**WHAT NEEDS TO BE DONE**
Repeat exactly the lines of the entries below from the one with "Definition ideal (mask" through the one with "(∃ s, slab.[x]", both ends included, and nothing else.

[Collected data entries]
━━━━━━
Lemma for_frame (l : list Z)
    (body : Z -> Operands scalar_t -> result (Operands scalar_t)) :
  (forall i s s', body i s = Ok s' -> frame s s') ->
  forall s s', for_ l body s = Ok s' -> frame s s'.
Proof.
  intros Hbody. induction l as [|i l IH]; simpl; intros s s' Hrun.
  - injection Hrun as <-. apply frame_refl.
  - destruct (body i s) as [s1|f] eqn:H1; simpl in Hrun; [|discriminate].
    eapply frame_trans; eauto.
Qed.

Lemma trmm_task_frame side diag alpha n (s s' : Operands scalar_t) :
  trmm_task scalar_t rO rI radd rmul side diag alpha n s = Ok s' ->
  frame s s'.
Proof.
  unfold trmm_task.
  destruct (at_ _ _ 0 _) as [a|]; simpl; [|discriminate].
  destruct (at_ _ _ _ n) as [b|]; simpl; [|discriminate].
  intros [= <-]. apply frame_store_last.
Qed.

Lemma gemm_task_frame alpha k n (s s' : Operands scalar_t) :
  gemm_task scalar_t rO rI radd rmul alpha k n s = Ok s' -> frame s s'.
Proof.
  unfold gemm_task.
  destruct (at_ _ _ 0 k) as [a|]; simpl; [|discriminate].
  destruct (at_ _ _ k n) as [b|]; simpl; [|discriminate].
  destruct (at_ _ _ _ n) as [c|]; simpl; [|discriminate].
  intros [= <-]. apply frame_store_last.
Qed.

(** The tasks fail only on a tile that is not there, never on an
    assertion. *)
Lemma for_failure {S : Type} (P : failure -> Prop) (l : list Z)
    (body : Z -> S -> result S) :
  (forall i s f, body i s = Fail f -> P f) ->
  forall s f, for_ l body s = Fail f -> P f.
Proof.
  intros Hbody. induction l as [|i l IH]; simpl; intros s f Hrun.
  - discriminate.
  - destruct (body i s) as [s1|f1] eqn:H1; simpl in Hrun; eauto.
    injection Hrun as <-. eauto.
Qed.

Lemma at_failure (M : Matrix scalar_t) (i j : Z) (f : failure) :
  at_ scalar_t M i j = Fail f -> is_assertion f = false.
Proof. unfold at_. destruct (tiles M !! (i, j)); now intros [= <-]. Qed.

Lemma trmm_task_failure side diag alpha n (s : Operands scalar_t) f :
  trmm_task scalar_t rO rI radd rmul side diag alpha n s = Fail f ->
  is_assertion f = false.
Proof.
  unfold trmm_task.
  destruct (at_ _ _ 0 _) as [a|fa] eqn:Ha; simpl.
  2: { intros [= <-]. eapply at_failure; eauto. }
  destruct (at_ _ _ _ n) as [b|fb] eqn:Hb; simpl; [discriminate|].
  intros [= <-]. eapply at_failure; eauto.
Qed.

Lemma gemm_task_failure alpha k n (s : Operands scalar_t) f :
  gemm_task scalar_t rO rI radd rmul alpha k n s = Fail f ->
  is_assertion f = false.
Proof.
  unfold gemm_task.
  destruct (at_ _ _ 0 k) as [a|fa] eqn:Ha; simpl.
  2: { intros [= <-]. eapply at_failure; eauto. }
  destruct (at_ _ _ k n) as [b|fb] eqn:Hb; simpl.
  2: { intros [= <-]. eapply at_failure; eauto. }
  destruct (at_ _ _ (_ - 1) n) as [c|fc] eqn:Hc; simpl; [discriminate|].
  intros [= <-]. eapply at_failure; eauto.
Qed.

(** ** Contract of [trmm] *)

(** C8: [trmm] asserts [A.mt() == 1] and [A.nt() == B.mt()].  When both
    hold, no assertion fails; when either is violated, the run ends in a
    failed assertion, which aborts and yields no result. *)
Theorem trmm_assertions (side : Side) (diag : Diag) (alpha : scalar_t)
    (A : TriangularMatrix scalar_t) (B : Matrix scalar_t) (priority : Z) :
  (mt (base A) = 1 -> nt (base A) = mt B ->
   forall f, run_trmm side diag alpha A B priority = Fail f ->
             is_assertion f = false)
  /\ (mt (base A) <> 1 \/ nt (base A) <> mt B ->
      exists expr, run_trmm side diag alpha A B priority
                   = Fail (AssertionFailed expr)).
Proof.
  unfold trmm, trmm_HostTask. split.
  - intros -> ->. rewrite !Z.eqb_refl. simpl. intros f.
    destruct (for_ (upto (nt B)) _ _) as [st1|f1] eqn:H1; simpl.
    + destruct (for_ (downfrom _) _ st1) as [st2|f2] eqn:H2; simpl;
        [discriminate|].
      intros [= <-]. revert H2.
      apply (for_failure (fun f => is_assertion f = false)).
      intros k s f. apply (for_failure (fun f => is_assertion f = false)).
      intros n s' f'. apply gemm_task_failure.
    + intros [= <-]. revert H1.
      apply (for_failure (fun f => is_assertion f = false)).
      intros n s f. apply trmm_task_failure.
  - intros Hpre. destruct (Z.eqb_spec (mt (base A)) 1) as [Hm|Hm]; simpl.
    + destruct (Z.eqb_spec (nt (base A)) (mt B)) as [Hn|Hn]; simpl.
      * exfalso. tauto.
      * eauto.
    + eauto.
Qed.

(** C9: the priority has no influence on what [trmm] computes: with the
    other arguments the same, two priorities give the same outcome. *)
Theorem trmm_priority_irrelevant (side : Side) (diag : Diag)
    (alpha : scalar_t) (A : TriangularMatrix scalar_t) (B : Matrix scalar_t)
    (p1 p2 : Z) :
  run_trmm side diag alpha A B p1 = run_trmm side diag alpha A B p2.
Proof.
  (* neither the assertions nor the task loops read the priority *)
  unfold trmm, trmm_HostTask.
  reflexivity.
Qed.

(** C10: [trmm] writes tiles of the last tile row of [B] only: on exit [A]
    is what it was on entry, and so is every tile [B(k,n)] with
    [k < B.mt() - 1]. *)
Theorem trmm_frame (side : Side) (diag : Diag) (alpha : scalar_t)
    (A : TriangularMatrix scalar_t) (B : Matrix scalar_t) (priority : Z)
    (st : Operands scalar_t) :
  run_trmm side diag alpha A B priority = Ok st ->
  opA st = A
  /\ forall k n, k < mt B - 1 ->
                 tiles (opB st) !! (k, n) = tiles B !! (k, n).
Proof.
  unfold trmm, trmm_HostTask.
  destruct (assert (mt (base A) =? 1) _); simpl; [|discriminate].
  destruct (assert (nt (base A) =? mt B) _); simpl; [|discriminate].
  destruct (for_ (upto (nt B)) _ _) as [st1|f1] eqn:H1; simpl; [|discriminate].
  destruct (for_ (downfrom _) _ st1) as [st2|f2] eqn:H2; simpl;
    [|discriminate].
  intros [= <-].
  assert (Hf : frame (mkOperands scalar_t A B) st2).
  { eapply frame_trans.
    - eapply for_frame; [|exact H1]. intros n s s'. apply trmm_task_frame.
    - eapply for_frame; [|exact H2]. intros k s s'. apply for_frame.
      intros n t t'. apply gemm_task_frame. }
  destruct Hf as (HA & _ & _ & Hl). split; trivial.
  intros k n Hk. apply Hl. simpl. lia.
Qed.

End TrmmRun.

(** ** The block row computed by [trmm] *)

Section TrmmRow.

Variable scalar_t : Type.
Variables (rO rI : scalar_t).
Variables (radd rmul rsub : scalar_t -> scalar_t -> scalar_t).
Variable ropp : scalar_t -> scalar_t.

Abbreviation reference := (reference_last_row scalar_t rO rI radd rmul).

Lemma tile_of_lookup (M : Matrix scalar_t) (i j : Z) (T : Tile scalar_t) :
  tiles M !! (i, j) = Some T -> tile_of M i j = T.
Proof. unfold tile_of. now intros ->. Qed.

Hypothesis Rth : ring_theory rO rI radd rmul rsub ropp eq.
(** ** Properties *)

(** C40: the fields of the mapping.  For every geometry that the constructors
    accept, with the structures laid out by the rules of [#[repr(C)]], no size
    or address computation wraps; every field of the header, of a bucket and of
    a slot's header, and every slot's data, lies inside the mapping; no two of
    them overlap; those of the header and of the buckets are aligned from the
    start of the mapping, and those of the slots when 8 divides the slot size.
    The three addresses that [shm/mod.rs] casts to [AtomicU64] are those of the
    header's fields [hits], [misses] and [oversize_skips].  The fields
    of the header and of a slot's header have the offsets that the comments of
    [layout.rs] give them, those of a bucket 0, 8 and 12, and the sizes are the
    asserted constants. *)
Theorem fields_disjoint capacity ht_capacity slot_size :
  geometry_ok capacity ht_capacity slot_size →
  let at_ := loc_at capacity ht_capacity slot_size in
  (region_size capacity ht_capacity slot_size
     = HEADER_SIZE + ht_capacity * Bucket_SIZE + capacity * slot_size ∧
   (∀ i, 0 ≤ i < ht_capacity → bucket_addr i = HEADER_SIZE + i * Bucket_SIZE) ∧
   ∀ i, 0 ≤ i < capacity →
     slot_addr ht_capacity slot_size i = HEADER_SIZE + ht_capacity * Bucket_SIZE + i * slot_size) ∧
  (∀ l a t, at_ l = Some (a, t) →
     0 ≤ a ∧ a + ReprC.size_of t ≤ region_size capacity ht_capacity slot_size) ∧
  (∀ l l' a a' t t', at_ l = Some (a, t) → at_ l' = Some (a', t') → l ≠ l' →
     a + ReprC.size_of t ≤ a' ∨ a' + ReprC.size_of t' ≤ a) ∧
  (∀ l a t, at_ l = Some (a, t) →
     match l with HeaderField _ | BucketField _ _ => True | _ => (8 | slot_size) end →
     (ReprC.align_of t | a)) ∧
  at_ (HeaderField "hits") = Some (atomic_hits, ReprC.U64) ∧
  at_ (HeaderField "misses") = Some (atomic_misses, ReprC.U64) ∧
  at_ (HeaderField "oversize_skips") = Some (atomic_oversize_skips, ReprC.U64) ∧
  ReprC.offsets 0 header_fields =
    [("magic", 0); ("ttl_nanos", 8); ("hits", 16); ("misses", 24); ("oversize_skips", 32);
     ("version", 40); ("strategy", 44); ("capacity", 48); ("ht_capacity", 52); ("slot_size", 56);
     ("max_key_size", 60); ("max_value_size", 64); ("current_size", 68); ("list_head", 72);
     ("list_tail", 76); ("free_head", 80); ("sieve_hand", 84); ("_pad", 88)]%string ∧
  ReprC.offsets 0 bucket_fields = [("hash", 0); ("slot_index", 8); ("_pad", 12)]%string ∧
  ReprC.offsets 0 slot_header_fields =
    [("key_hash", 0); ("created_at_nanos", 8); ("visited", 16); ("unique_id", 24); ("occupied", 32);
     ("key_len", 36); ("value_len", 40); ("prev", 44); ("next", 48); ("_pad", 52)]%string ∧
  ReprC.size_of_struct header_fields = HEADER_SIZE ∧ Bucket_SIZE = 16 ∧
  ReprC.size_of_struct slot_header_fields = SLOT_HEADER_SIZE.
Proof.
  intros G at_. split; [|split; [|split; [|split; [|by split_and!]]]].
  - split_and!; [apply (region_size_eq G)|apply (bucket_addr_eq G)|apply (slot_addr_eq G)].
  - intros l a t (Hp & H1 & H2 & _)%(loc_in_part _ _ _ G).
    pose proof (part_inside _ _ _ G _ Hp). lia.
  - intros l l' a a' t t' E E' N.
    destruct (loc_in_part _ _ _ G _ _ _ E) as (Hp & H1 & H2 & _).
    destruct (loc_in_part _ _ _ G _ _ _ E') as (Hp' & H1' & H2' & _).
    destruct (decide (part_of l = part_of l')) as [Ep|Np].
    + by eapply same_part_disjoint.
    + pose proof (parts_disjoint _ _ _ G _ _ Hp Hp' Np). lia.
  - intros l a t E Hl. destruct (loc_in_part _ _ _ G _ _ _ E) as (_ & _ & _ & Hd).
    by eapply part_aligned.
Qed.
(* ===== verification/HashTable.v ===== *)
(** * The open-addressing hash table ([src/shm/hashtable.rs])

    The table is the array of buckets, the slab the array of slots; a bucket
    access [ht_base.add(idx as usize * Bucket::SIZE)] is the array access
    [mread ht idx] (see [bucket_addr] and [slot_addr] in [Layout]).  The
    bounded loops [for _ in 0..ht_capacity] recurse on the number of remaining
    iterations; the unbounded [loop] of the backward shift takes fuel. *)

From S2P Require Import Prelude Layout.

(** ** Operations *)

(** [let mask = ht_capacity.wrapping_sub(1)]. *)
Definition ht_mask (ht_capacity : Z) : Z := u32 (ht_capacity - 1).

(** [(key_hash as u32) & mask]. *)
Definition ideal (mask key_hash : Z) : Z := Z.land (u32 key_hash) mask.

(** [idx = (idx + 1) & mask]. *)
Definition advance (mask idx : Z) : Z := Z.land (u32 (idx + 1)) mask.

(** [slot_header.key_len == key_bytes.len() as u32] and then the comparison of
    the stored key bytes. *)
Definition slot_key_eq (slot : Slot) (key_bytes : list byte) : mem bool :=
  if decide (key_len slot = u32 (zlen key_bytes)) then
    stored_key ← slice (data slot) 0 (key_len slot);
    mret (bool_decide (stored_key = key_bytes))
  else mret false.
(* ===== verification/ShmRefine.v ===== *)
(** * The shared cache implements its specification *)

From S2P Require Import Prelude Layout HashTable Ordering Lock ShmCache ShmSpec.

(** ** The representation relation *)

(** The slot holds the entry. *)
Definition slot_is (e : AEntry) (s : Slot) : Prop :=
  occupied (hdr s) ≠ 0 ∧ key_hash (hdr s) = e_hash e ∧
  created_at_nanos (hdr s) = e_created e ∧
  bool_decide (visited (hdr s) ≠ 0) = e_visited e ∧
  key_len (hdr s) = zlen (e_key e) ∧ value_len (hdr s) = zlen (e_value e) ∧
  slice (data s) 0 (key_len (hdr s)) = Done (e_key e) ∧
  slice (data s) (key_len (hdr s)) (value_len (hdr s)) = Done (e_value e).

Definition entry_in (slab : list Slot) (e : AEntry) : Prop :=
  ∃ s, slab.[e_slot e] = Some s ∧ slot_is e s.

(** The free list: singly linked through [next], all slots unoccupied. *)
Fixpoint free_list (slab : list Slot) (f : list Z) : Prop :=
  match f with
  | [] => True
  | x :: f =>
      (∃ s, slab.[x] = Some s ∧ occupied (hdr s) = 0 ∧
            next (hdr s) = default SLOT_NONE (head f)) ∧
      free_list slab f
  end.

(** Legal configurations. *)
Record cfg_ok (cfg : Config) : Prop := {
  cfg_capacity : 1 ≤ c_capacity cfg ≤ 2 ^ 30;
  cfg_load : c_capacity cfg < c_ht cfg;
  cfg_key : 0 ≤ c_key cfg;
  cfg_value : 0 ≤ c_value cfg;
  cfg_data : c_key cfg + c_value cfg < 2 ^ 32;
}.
━━━━━━
**WRITTEN REPLY**
Definition ideal (mask key_hash : Z) : Z := Z.land (u32 key_hash) mask.

(** [idx = (idx + 1) & mask]. *)
Definition advance (mask idx : Z) : Z := Z.land (u32 (idx + 1)) mask.

(** [slot_header.key_len == key_bytes.len() as u32] and then the comparison of
    the stored key bytes. *)
Definition slot_key_eq (slot : Slot) (key_bytes : list byte) : mem bool :=
  if decide (key_len slot = u32 (zlen key_bytes)) then
    stored_key ← slice (data slot) 0 (key_len slot);
    mret (bool_decide (stored_key = key_bytes))
  else mret false.
(* ===== verification/ShmRefine.v ===== *)
(** * The shared cache implements its specification *)

From S2P Require Import Prelude Layout HashTable Ordering Lock ShmCache ShmSpec.

(** ** The representation relation *)

(** The slot holds the entry. *)
Definition slot_is (e : AEntry) (s : Slot) : Prop :=
  occupied (hdr s) ≠ 0 ∧ key_hash (hdr s) = e_hash e ∧
  created_at_nanos (hdr s) = e_created e ∧
  bool_decide (visited (hdr s) ≠ 0) = e_visited e ∧
  key_len (hdr s) = zlen (e_key e) ∧ value_len (hdr s) = zlen (e_value e) ∧
  slice (data s) 0 (key_len (hdr s)) = Done (e_key e) ∧
  slice (data s) (key_len (hdr s)) (value_len (hdr s)) = Done (e_value e).

Definition entry_in (slab : list Slot) (e : AEntry) : Prop :=
  ∃ s, slab.[e_slot e] = Some s ∧ slot_is e s.

(** The free list: singly linked through [next], all slots unoccupied. *)
Fixpoint free_list (slab : list Slot) (f : list Z) : Prop :=
  match f with
  | [] => True
  | x :: f =>
      (∃ s, slab.[x] = Some s ∧ occupied (hdr s) = 0 ∧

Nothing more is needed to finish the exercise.